# Exercise objective:
Would you count how many lines of the entries below include the word "rewrite"? Give nothing but the number.

(Records from a dataset)
(** X7: after the watermark was set to [h], every batch that
    [GetUnSlashedBatches maxHeight] returns was created above [h] and below
    [maxHeight]; when [maxHeight <= h + 1] it returns no batch at all. *)
Theorem GetUnSlashedBatches_after_watermark (maxHeight h : Z) (s s' : SlashCtx)
    (out : list BatchTx) :
  0 <= h < 2 ^ 64 ->
  GetUnSlashedBatches maxHeight (SetLastSlashedBatchBlockHeight h s) = Ok (out, s') ->
  (forall b, b ∈ out -> h < Height b < maxHeight) /\
  (maxHeight <= h + 1 -> out = []).
Proof.
  intros Hh Hrun.
  destruct (GetUnSlashedBatches_inv _ _ _ _ Hrun) as (_ & last & Hlast & Hmem).
  rewrite (watermark_read_back s h Hh) in Hlast. injection Hlast as <-.
  assert (Hin : forall b, b ∈ out -> h < Height b < maxHeight).
  { intros b Hb. now apply Hmem in Hb as [_ Hc]. }
  split; [exact Hin|]. intros Hle.
  destruct out as [|b out]; [reflexivity|].
  specialize (Hin b ltac:(left)). lia.
Qed.

Lemma GetUnSlashedBatches_after_watermark_witness :
  (forall b, b ∈ [exampleBatch 5%N 1 []; exampleBatch 5%N 2 []; exampleBatch 6%N 3 []] ->
     150 < Height b < 200) /\
  (200 <= 150 + 1 ->
   [exampleBatch 5%N 1 []; exampleBatch 5%N 2 []; exampleBatch 6%N 3 []] = []).
Proof.
  apply (GetUnSlashedBatches_after_watermark 200 150 slashCtx
           (SetLastSlashedBatchBlockHeight 150 slashCtx)
           [exampleBatch 5%N 1 []; exampleBatch 5%N 2 []; exampleBatch 6%N 3 []]).
  - lia.
  - vm_compute. reflexivity.
Defined.

(** ** The limit of a pool scan *)

Lemma visited_positive {A : Type} (n : Z) (l : list A) :
  forall seen : Z, 0 <= seen < n ->
    visited n seen l = take (Z.to_nat (n - seen)) l.
Proof.
  induction l as [|x l IH]; intros seen Hseen.
  - now rewrite take_nil.
  - cbn [visited]. destruct (Z.eqb_spec (seen + 1) n) as [E|E].
    + replace (n - seen) with 1 by lia. reflexivity.
    + rewrite IH by lia.
      replace (Z.to_nat (n - seen)) with (S (Z.to_nat (n - (seen + 1)))) by lia.
      reflexivity.
Qed.

Lemma visited_nonpositive {A : Type} (n : Z) (l : list A) :
  forall seen : Z, n <= seen -> visited n seen l = l.
Proof.
  induction l as [|x l IH]; intros seen Hseen; [reflexivity|].
  cbn [visited]. destruct (Z.eqb_spec (seen + 1) n) as [E|_]; [lia|].
  now rewrite IH by lia.
Qed.
(** [asdict(health)] *)
Definition asdict_health (h : ClusterHealth.t) : pyvalue :=
  PyDict [
    ("overall_status", PyStr (ClusterHealth.overall_status h));
    ("node_count", PyInt (ClusterHealth.node_count h));
    ("healthy_nodes", PyInt (ClusterHealth.healthy_nodes h));
    ("unhealthy_nodes", PyInt (ClusterHealth.unhealthy_nodes h));
    ("total_pods", PyInt (ClusterHealth.total_pods h));
    ("running_pods", PyInt (ClusterHealth.running_pods h));
    ("pending_pods", PyInt (ClusterHealth.pending_pods h));
    ("failed_pods", PyInt (ClusterHealth.failed_pods h));
    ("cpu_utilization", PyFloat (ClusterHealth.cpu_utilization h));
    ("memory_utilization", PyFloat (ClusterHealth.memory_utilization h));
    ("disk_utilization", PyFloat (ClusterHealth.disk_utilization h));
    ("critical_issues", py_str_list (ClusterHealth.critical_issues h));
    ("warnings", py_str_list (ClusterHealth.warnings h));
    ("recommendations", py_str_list (ClusterHealth.recommendations h))
  ].

(** [asdict(node)] *)
Definition asdict_node (n : NodeMetrics.t) : pyvalue :=
  PyDict [
    ("name", NodeMetrics.name n);
    ("cpu_usage", PyStr (NodeMetrics.cpu_usage n));
    ("memory_usage", PyStr (NodeMetrics.memory_usage n));
    ("disk_usage", PyStr (NodeMetrics.disk_usage n));
    ("status", PyStr (NodeMetrics.status n));
    ("age", PyStr (NodeMetrics.age n));
    ("version", NodeMetrics.version n);
    ("instance_type", NodeMetrics.instance_type n);
    ("zone", NodeMetrics.zone n)
  ].

(** [asdict(pod)] *)
Definition asdict_pod (p : PodMetrics.t) : pyvalue :=
  PyDict [
    ("name", PodMetrics.name p);
    ("namespace", PodMetrics.namespace p);
    ("status", PodMetrics.status p);
    ("cpu_usage", PyStr (PodMetrics.cpu_usage p));
    ("memory_usage", PyStr (PodMetrics.memory_usage p));
    ("restarts", PyInt (PodMetrics.restarts p));
    ("age", PyStr (PodMetrics.age p));
    ("node", PodMetrics.node p)
  ].

(** The two inspector results as the dicts they are in the source. *)
Definition node_pool_dict (np : NodePool.t) : pyvalue :=
  PyDict [
    ("name", NodePool.name np);
    ("instance_types", NodePool.instance_types np);
    ("limits", NodePool.limits np)
  ].

Definition karpenter_dict (k : Karpenter.t) : pyvalue :=
  PyDict [
    ("installed", PyBool (Karpenter.installed k));
    ("version", match Karpenter.version k with Some v => PyStr v | None => PyNone end);
    ("node_pools", PyList (map node_pool_dict (Karpenter.node_pools k)));
    ("provisioned_nodes", PyInt (Karpenter.provisioned_nodes k));
    ("issues", py_str_list (Karpenter.issues k));
    ("recommendations", py_str_list (Karpenter.recommendations k))
  ].

Definition app_info_dict (a : AppInfo.t) : pyvalue :=
  PyDict [
    ("name", AppInfo.name a);
    ("health", AppInfo.health a);
    ("sync", AppInfo.sync a);
    ("repo", AppInfo.repo a)
  ].

Definition argocd_dict (a : ArgoCD.t) : pyvalue :=
  PyDict [
    ("installed", PyBool (ArgoCD.installed a));
    ("applications", PyList (map app_info_dict (ArgoCD.applications a)));
    ("health_status", PyStr (ArgoCD.health_status a));
    ("sync_status", PyStr (ArgoCD.sync_status a))
  ].

(** [report_data], the same dict in the [yaml] and in the [json] branch. *)
Definition report_data (now : datetime.t) (health : ClusterHealth.t)
  (nodes : list NodeMetrics.t) (karpenter : Karpenter.t) (argocd : ArgoCD.t) : pyvalue :=
  PyDict [
    ("cluster_health", asdict_health health);
    ("nodes", PyList (map asdict_node nodes));
    ("karpenter", karpenter_dict karpenter);
    ("argocd", argocd_dict argocd);
    ("generated_at", PyStr (datetime.isoformat now))
  ].

(** The [generate_health_report] branch of [handle_call_tool], from the
    point where the five results are gathered. *)
Definition generate_health_report `{PyEnv} (format_type : string)
  (include_recommendations : bool) (now : datetime.t) (provider : ClusterProvider)
  (health : ClusterHealth.t) (nodes : list NodeMetrics.t) (pods : list PodMetrics.t)
  (karpenter : Karpenter.t) (argocd : ArgoCD.t) : string :=
  if String.eqb format_type "markdown" then
    generate_markdown_report now provider health nodes pods karpenter argocd
      include_recommendations
  else if String.eqb format_type "yaml" then
    yaml_dump (report_data now health nodes karpenter argocd)
  else
    json_dumps (report_data now health nodes karpenter argocd).

(** ** Resource-fix generator *)

(** The value of an f-string whose replacement fields are plain names:
    [{{] and [}}] stand for one brace, [{name}] for the value of [name],
    and a single [}] outside a field is rejected when the module is
    compiled. *)
Inductive fstring_result : Type :=
| FValue (s : string)
| FSyntaxError (msg : string)
| FNameError (name : string).

Definition fprepend (prefix : string) (r : fstring_result) : fstring_result :=
  match r with
  | FValue s => FValue (prefix +:+ s)
  | _ => r
  end.

Fixpoint fstring (vars : list (string * string)) (field : option string) (s : string)
  : fstring_result :=
  match s with
  | EmptyString =>
      match field with
      | Some _ => FSyntaxError "f-string: expecting '}'"
      | None => FValue EmptyString
      end
  | String c rest =>
      match field with
      | Some name =>
          if Ascii.eqb c "}" then
            match List.find (fun kv => String.eqb (fst kv) name) vars with
            | Some kv => fprepend (snd kv) (fstring vars None rest)
            | None => FNameError name
            end
          else fstring vars (Some (name +:+ String c EmptyString)) rest
      | None =>
          if Ascii.eqb c "{" then
            match rest with
            | String c' rest' =>
                if Ascii.eqb c' "{" then fprepend "{" (fstring vars None rest')
                else fstring vars (Some EmptyString) rest
            | EmptyString => fstring vars (Some EmptyString) rest
            end
          else if Ascii.eqb c "}" then
            match rest with
            | String c' rest' =>
                if Ascii.eqb c' "}" then fprepend "}" (fstring vars None rest')
                else FSyntaxError "f-string: single '}' is not allowed"
            | EmptyString => FSyntaxError "f-string: single '}' is not allowed"
            end
          else fprepend (String c EmptyString) (fstring vars None rest)
      end
  end.

(** The f-string of the [resource_limits] branch, character for character. *)
Definition resource_limits_template : string :=
  "# Resource Limits Fix for {target}
apiVersion: v1
kind: LimitRange
metadata:
  name: {target}-limits
  namespace: {namespace}
spec:
  limits:
  - default:
      cpu: " +:+ dq +:+ "500m" +:+ dq +:+ "
      memory: " +:+ dq +:+ "512Mi" +:+ dq +:+ "
    defaultRequest:
      cpu: " +:+ dq +:+ "100m" +:+ dq +:+ "
      memory: " +:+ dq +:+ "128Mi" +:+ dq +:+ "
    type: Container
---
# Patch for existing deployment
# kubectl patch deployment {target} -n {namespace} -p '{{" +:+ dq +:+ "spec" +:+ dq
  +:+ ":{{" +:+ dq +:+ "template" +:+ dq +:+ ":{{" +:+ dq +:+ "spec" +:+ dq +:+ ":{{"
  +:+ dq +:+ "containers" +:+ dq +:+ ":[{{" +:+ dq +:+ "name" +:+ dq +:+ ":" +:+ dq
  +:+ "{target}" +:+ dq +:+ "," +:+ dq +:+ "resources" +:+ dq +:+ ":{{" +:+ dq
  +:+ "limits" +:+ dq +:+ ":{{" +:+ dq +:+ "cpu" +:+ dq +:+ ":" +:+ dq +:+ "500m" +:+ dq
  +:+ "," +:+ dq +:+ "memory" +:+ dq +:+ ":" +:+ dq +:+ "512Mi" +:+ dq +:+ "}}," +:+ dq
  +:+ "requests" +:+ dq +:+ ":{{" +:+ dq +:+ "cpu" +:+ dq +:+ ":" +:+ dq +:+ "100m"
  +:+ dq +:+ "," +:+ dq +:+ "memory" +:+ dq +:+ ":" +:+ dq +:+ "128Mi" +:+ dq
  +:+ "}}}}}}]}}}}}}}'
".

(** [generate_resource_fixes].  The source file ends inside the [hpa]
    branch; [later_branches] stands for what follows the first test. *)
Definition generate_resource_fixes
  (later_branches : string -> string -> string -> fstring_result)
  (issue_type target namespace : string) : fstring_result :=
  if String.eqb issue_type "resource_limits" then
    fstring [("target", target); ("namespace", namespace)] None resource_limits_template
  else later_branches issue_type target namespace.

(** ** The MCP tools *)

(** [types.Tool] and [types.TextContent], as far as the server fills them. *)
Module Tool.
Record t : Type := mk {
  name : string;
  description : string;
  inputSchema : pyvalue
}.
End Tool.

Module TextContent.
Record t : Type := mk {
  type : string;
  text : string
}.
End TextContent.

# Written solution:
4